Durante la preparación del Festival Panafricano de Cine (Fespaco) que se celebra cada dos años, los niños expresaron su inquietud pues la policía acostumbraba a efectuar grandes redadas para proteger a la gran cantidad de turistas que acuden. Solicitamos a los organizadores del Festival que implicasen a las niñas y niños en situación de calle en el desarrollo del mismo. Se les propuso entonces limpiar uno de los espacios donde tendría lugar el Festival. Cerca de cien niños y jóvenes se movilizaron y limpiaron la explanada de la Casa del Pueblo con entusiasmo, sin recibir nada en contraprestación. ¡Impresionados, los miembros de la organización, a su vez, les ofrecieron la comida! Algunos días más tarde, se procedió a la realización de una serie de redadas masivas pero, gracias a la intervención de los organizadores, pudimos lograr que salieran de comisaría y albergarles en nuestro Patio durante la celebración del Festival. La policía nos propuso incluso tomar a niños que no estaban registrados en nuestra lista. Logramos coordinar un puesto de animación dirigido a los niños durante el Festival. El ministro de Asuntos Sociales de la época estaba impresionado por la actitud de estos niños que ponían de manifiesto su orgullo a la hora de contribuir a esta gran cita africana. Algunos realizadores aceptaron entonces reunirse con los niños en el Patio para dialogar sobre sus películas.

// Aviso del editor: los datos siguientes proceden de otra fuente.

(* ===== verification/OperationLog.v ===== *)
(** * The operation log (core/versioning/operation_log.go)

    [MemoryOperationLog] appends operations to a slice and indexes them by
    identifier, base version and file.  Reading an operation by an index out
    of range would panic: the readers return an [option], [None] being the
    panic.  The specification is the plain list of the appended operations:
    every reader is a filter of that list. *)

From S2P Require Import Prelude Ids Operation.

Module OperationLog.

Record MemoryOperationLog := mkLog {
  operations : list Operation;
  byID : gmap OperationID Z;
  byVersion : gmap VersionID (list Z);
  byFile : gmap string (list Z)
}.

Section Ops.
Context `{RangeOrder}.

Definition NewMemoryOperationLog : MemoryOperationLog := mkLog [] ∅ ∅ ∅.

(** [m[k] = append(m[k], idx)] *)
Definition append_at `{Countable K} (m : gmap K (list Z)) (k : K) (idx : Z) : gmap K (list Z) :=
  <[k := default [] (m !! k) ++ [idx]]> m.

Definition indexOperation (l : MemoryOperationLog) (op : Operation) (idx : Z)
  : MemoryOperationLog :=
  mkLog (operations l) (<[ID op := idx]> (byID l))
    (append_at (byVersion l) (BaseVersion op) idx) (append_at (byFile l) (FilePath op) idx).

Definition Append (l : MemoryOperationLog) (op : Operation) : MemoryOperationLog :=
  let idx := len (operations l) in
  indexOperation
    (mkLog (operations l ++ [Operation.Clone op]) (byID l) (byVersion l) (byFile l)) op idx.

(** [l.operations[idx].Clone()] *)
Definition read (l : MemoryOperationLog) (idx : Z) : option Operation :=
  Operation.Clone <$> index (operations l) idx.

(** [Ok None] is [ErrOperationNotFound]. *)
Definition Get (l : MemoryOperationLog) (id : OperationID) : option (option Operation) :=
  match byID l !! id with
  | None => Some None
  | Some idx => match read l idx with Some op => Some (Some op) | None => None end
  end.

Fixpoint collectOperations (l : MemoryOperationLog) (indices : list Z) : option (list Operation) :=
  match indices with
  | [] => Some []
  | idx :: indices =>
    match read l idx with
    | None => None
    | Some op => (op ::.) <$> collectOperations l indices
    end
  end.

Definition GetByVersion (l : MemoryOperationLog) (versionID : VersionID) : option (list Operation) :=
  collectOperations l (default [] (byVersion l !! versionID)).

Definition effectiveOpLimit (total limit : Z) : Z :=
  if (0 <? limit) && (limit <? total) then limit else total.

(** The loop runs over the indices from the last to the first; [reversed] is
    what is left of them in that order, [room] is [count - len(ops)]. *)
Fixpoint collectReverse (l : MemoryOperationLog) (reversed : list Z) (room : nat)
  : option (list Operation) :=
  match reversed, room with
  | idx :: reversed, S room =>
    match read l idx with
    | None => None
    | Some op => (op ::.) <$> collectReverse l reversed room
    end
  | _, _ => Some []
  end.

Definition collectOperationsWithLimit (l : MemoryOperationLog) (indices : list Z) (limit : Z)
  : option (list Operation) :=
  let count := effectiveOpLimit (len indices) limit in
  collectReverse l (reverse indices) (Z.to_nat count).

Definition GetByFile (l : MemoryOperationLog) (filePath : string) (limit : Z)
  : option (list Operation) :=
  collectOperationsWithLimit l (default [] (byFile l !! filePath)) limit.

Fixpoint findIn (l : MemoryOperationLog) (versionID : VersionID) (indices : list Z) : option Z :=
  match indices with
  | [] => Some (-1)
  | idx :: indices =>
    match index (operations l) idx with
    | None => None
    | Some op =>
      if bool_decide (BaseVersion op = versionID) then Some idx else findIn l versionID indices
    end
  end.

Definition findVersionIndex (l : MemoryOperationLog) (versionID : VersionID) (filePath : string)
  : option Z :=
  findIn l versionID (default [] (byFile l !! filePath)).

Definition collectOpsAfterIndex (l : MemoryOperationLog) (filePath : string) (startIdx : Z)
  : option (list Operation) :=
  collectOperations l (filter (fun idx => startIdx < idx) (default [] (byFile l !! filePath))).

Definition GetSince (l : MemoryOperationLog) (versionID : VersionID) (filePath : string)
  : option (list Operation) :=
  match findVersionIndex l versionID filePath with
  | None => None
  | Some startIdx => collectOpsAfterIndex l filePath startIdx
  end.

Definition Count (l : MemoryOperationLog) : Z := len (operations l).
Definition Clear (l : MemoryOperationLog) : MemoryOperationLog := mkLog [] ∅ ∅ ∅.

(* ---------------------------------------------------------------- *)
(** ** The positions of the operations that satisfy a test *)

Fixpoint entries (P : Operation -> bool) (k : Z) (ops : list Operation) : list (Z * Operation) :=
  match ops with
  | [] => []
  | op :: ops => (if P op then [(k, op)] else []) ++ entries P (k + 1) ops
  end.

Definition selected (P : Operation -> bool) (ops : list Operation) : list Operation :=
  filter (fun op => P op = true) ops.

Lemma entries_snoc P k ops op :
  entries P k (ops ++ [op]) = entries P k ops ++ (if P op then [(k + len ops, op)] else []).
Proof.
  revert k. induction ops as [|o ops IH]; intros k; simpl.
  - by rewrite app_nil_r, Z.add_0_r.
  - rewrite IH, <- app_assoc. do 3 f_equal. destruct (P op); [|done]. do 2 f_equal.
    unfold len. simpl length. lia.
Qed.

Lemma entries_ops P k ops : (entries P k ops).*2 = selected P ops.
Proof.
  revert k. induction ops as [|o ops IH]; intros k; simpl; [done|].
  rewrite fmap_app, IH. unfold selected. destruct (P o) eqn:E; simpl.
  - by rewrite filter_cons_True.
  - by rewrite filter_cons_False by (by rewrite E).
Qed.

Lemma entries_read P ops k op : (k, op) ∈ entries P 0 ops -> index ops k = Some op.
Proof.
  cut (forall pre, (k, op) ∈ entries P (len pre) ops -> index (pre ++ ops) k = Some op).
  { intros K. apply (K []). }
  induction ops as [|o ops IH]; intros pre; simpl; [by rewrite elem_of_nil|].
  rewrite elem_of_app. intros [E|E].
  - destruct (P o); [|by apply elem_of_nil in E]. apply list_elem_of_singleton in E as [= -> ->].
    apply index_app_here.
  - replace (len pre + 1) with (len (pre ++ [o])) in E by (rewrite len_app; reflexivity).
    apply IH in E. by rewrite <- app_assoc in E.
Qed.

Lemma entries_ge P k ops : Forall (fun e => k <= e.1) (entries P k ops).
Proof.
  revert k. induction ops as [|o ops IH]; intros k; simpl; [constructor|].
  apply Forall_app. split.
  - destruct (P o); repeat constructor. simpl. lia.
  - eapply Forall_impl; [apply IH|]. simpl. lia.
Qed.

Lemma entries_sorted P k ops : StronglySorted (fun a b => a.1 < b.1) (entries P k ops).
Proof.
  revert k. induction ops as [|o ops IH]; intros k; simpl; [constructor|].
  destruct (P o); simpl; [|apply IH]. constructor; [apply IH|].
  eapply Forall_impl; [apply entries_ge|]. simpl. lia.
Qed.

(* ---------------------------------------------------------------- *)
(** ** The indices agree with the list *)

Definition of_version (v : VersionID) (op : Operation) : bool := bool_decide (BaseVersion op = v).
Definition of_file (f : string) (op : Operation) : bool := bool_decide (FilePath op = f).
Definition of_id (id : OperationID) (op : Operation) : bool := bool_decide (ID op = id).

Definition wf (l : MemoryOperationLog) : Prop :=
  (forall id, byID l !! id = last (entries (of_id id) 0 (operations l)).*1) /\
  (forall v, default [] (byVersion l !! v) = (entries (of_version v) 0 (operations l)).*1) /\
  (forall f, default [] (byFile l !! f) = (entries (of_file f) 0 (operations l)).*1).

(** The log after the operations [ops] were appended to an empty log. *)
Definition log_of (ops : list Operation) : MemoryOperationLog :=
  foldl Append NewMemoryOperationLog ops.

Lemma append_at_lookup `{Countable K} (m : gmap K (list Z)) k k' idx :
  default [] (append_at m k idx !! k') =
  default [] (m !! k') ++ (if bool_decide (k = k') then [idx] else []).
Proof.
  unfold append_at. case_bool_decide as E.
  - subst. by rewrite lookup_insert_eq.
  - by rewrite lookup_insert_ne, app_nil_r.
Qed.

Lemma Append_wf l op : wf l -> wf (Append l op).
Proof.
  intros (I & V & F). unfold wf, Append, indexOperation. simpl. rewrite Operation.op_clone_eq.
  split_and!; intros x; rewrite entries_snoc, fmap_app, Z.add_0_l.
  - unfold of_id at 2. case_bool_decide as E; simpl.
    + subst. by rewrite lookup_insert_eq, last_snoc.
    + by rewrite lookup_insert_ne, app_nil_r.
  - rewrite append_at_lookup, V. f_equal. unfold of_version. by case_bool_decide.
  - rewrite append_at_lookup, F. f_equal. unfold of_file. by case_bool_decide.
Qed.

Lemma log_of_wf ops : wf (log_of ops) /\ operations (log_of ops) = ops.
Proof.
  induction ops as [|op ops [W E]] using rev_ind; unfold log_of; [by split_and!|].
  rewrite foldl_app. fold (log_of ops). simpl. split; [by apply Append_wf|].
  by rewrite E, Operation.op_clone_eq.
Qed.

(** Reading a list of entries never panics and gives their operations. *)
Lemma collect_entries l es :
  Forall (fun e => index (operations l) e.1 = Some e.2) es ->
  collectOperations l es.*1 = Some es.*2.
Proof.
  induction 1 as [|[k op] es E _ IH]; [done|]. rewrite !fmap_cons. cbn [collectOperations].
  unfold read. simpl in E |- *. rewrite E, IH. simpl. by rewrite Operation.op_clone_eq.
Qed.

Lemma collectReverse_entries l es n :
  Forall (fun e => index (operations l) e.1 = Some e.2) es ->
  collectReverse l es.*1 n = Some (take n es.*2).
Proof.
  intros F. revert n. induction F as [|[k op] es E _ IH]; intros [|n]; try done.
  rewrite !fmap_cons. cbn [collectReverse take].
  unfold read. simpl in E |- *. rewrite E, IH. simpl. by rewrite Operation.op_clone_eq.
Qed.

Lemma entries_valid P ops :
  Forall (fun e => index ops e.1 = Some e.2) (entries P 0 ops).
Proof. apply Forall_forall. intros [k op]. apply entries_read. Qed.

(** The operations of a file after the first one based on [v], all of them
    when there is none. *)
Fixpoint after_first (P : Operation -> bool) (ops : list Operation) : option (list Operation) :=
  match ops with
  | [] => None
  | op :: ops => if P op then Some ops else after_first P ops
  end.

Lemma since_entries l v es lo :
  Forall (fun e => index (operations l) e.1 = Some e.2) es ->
  StronglySorted (fun a b => a.1 < b.1) es -> Forall (fun e => lo < e.1) es -> -1 <= lo ->
  exists start, findIn l v es.*1 = Some start /\
    match after_first (of_version v) es.*2 with
    | None => start = -1
    | Some rest => lo < start /\ exists es',
        rest = es'.*2 /\ filter (fun idx => start < idx) es.*1 = es'.*1 /\
        Forall (fun e => index (operations l) e.1 = Some e.2) es'
    end.
Proof.
  intros F S. revert lo. induction es as [|[k op] es IH]; intros lo L B; [by eexists|].
  rewrite !fmap_cons. cbn [findIn after_first fst snd].
  apply Forall_cons in F as [E F]. apply StronglySorted_inv in S as [S Sk].
  apply Forall_cons in L as [Lk L]. simpl in E, Lk. rewrite E. unfold of_version at 1.
  case_bool_decide as V.
  - exists k. split_and!; try done. exists es. split_and!; try done.
    rewrite filter_cons_False by lia. apply list_filter_all.
    apply Forall_fmap. exact Sk.
  - destruct (IH F S k) as (start & -> & M); [done|lia|]. exists start. split; [done|].
    destruct (after_first (of_version v) es.*2) as [rest|]; [|done].
    destruct M as (? & es' & -> & Fl & ?). split; [lia|]. exists es'. split_and!; try done.
    by rewrite filter_cons_False by lia.
Qed.

(** After any sequence of appends every reader is a plain filter of the
    appended operations, in order, and never reads out of range: [Get] gives
    the last operation with the identifier, [GetByVersion] those based on a
    version, [GetByFile] the newest of a file first, at most [limit] of
    them when [limit] is positive, [GetSince] those of a file after the
    first one based on a version. *)
Theorem log_refines_list ops :
  let l := log_of ops in
  (forall id, Get l id = Some (last (selected (of_id id) ops))) /\
  (forall v, GetByVersion l v = Some (selected (of_version v) ops)) /\
  (forall f limit, GetByFile l f limit =
    let found := reverse (selected (of_file f) ops) in
    Some (if 0 <? limit then take (Z.to_nat limit) found else found)) /\
  (forall v f, GetSince l v f =
    let found := selected (of_file f) ops in
    Some (default found (after_first (of_version v) found))) /\
  Count l = len ops.
Proof.
  intros l. destruct (log_of_wf ops) as [(I & V & F) E]. fold l in I, V, F, E.
  rewrite E in *.
  split_and!.
  - intros id. unfold Get. rewrite I, <- (entries_ops _ 0), !fmap_last.
    destruct (last (entries (of_id id) 0 ops)) as [[k op]|] eqn:L; simpl; [|done].
    unfold read. apply last_Some_elem_of, entries_read in L.
    rewrite E, L. simpl. by rewrite Operation.op_clone_eq.
  - intros v. unfold GetByVersion. rewrite V, collect_entries, entries_ops; [done|].
    rewrite E. apply entries_valid.
  - intros f limit. unfold GetByFile, collectOperationsWithLimit. rewrite F.
    rewrite <- fmap_reverse, collectReverse_entries.
    2:{ rewrite E. apply Forall_reverse, entries_valid. }
    rewrite fmap_reverse, entries_ops. f_equal. unfold effectiveOpLimit. rewrite len_fmap.
    assert (N : len (entries (of_file f) 0 ops) = len (selected (of_file f) ops)).
    { by rewrite <- (entries_ops _ 0), len_fmap. }
    rewrite N. unfold len. destruct (Z.ltb_spec 0 limit); simpl;
      [destruct (Z.ltb_spec limit (Z.of_nat (length (selected (of_file f) ops))))|];
      [done| |]; rewrite !take_ge; try done; rewrite length_reverse; lia.
  - intros v f. unfold GetSince, findVersionIndex, collectOpsAfterIndex. rewrite F.
    destruct (since_entries l v (entries (of_file f) 0 ops) (-1)) as (start & -> & M).
    { rewrite E. apply entries_valid. }
    { apply entries_sorted. }
    { eapply Forall_impl; [apply entries_ge|]. simpl. lia. }
    { lia. }
    rewrite (entries_ops _ 0) in M. simpl.
    destruct (after_first (of_version v) _) as [rest|]; simpl.
    + destruct M as (_ & es' & -> & -> & F'). by apply collect_entries.
    + subst start. rewrite list_filter_all.
      * rewrite collect_entries, entries_ops; [done|]. rewrite E. apply entries_valid.
      * apply Forall_fmap. eapply Forall_impl; [apply entries_ge|]. simpl. lia.
  - unfold Count. by rewrite E.
Qed.
End Ops.
End OperationLog.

Más tarde, intentamos que los niños y jóvenes participaran en la movilización del país para ayudar a la población afectada por la sequía, más aún cuando varios de ellos eran originarios de estas regiones.
Impactada profundamente por estos jóvenes y niños que ofrecían todo lo que poseían para compartir, la ministra de la Solidaridad se reunió con ellos en la antigua sede de la Asamblea Nacional y les invitó a participar en la lucha en favor del tren que intentaba prolongar las vías hasta las minas del nordeste del país. Se organizó entonces una jornada especial para facilitar la contribución de los jóvenes en situación de calle. Solamente lamentamos que en aquella ocasión no se hubiera asociado a estos jóvenes junto con los demás. Pero son muchos los que respondieron a este llamamiento y se dieron a fondo en su empeño.
En 1987, para dar a conocer mejor la vida y las ambiciones de estos niños y jóvenes a la población, se llevó a escena una obra de teatro inspirada en el cuento «Et l‘on chercha tortue» [Y buscaremos a la tortuga], en la Casa del Pueblo de Uagadugú ante cerca de 2 000 personas. El cuento, interpretado por niños de diferentes partes del país, se inspira en sus vidas.2

Actualmente el Patio continúa su labor de búsqueda de una nueva generación de niños y jóvenes, en colaboración con familias muy desfavorecidas. Además, el país ha invertido en la formación de educadoras y educadores que intervienen en medio abierto.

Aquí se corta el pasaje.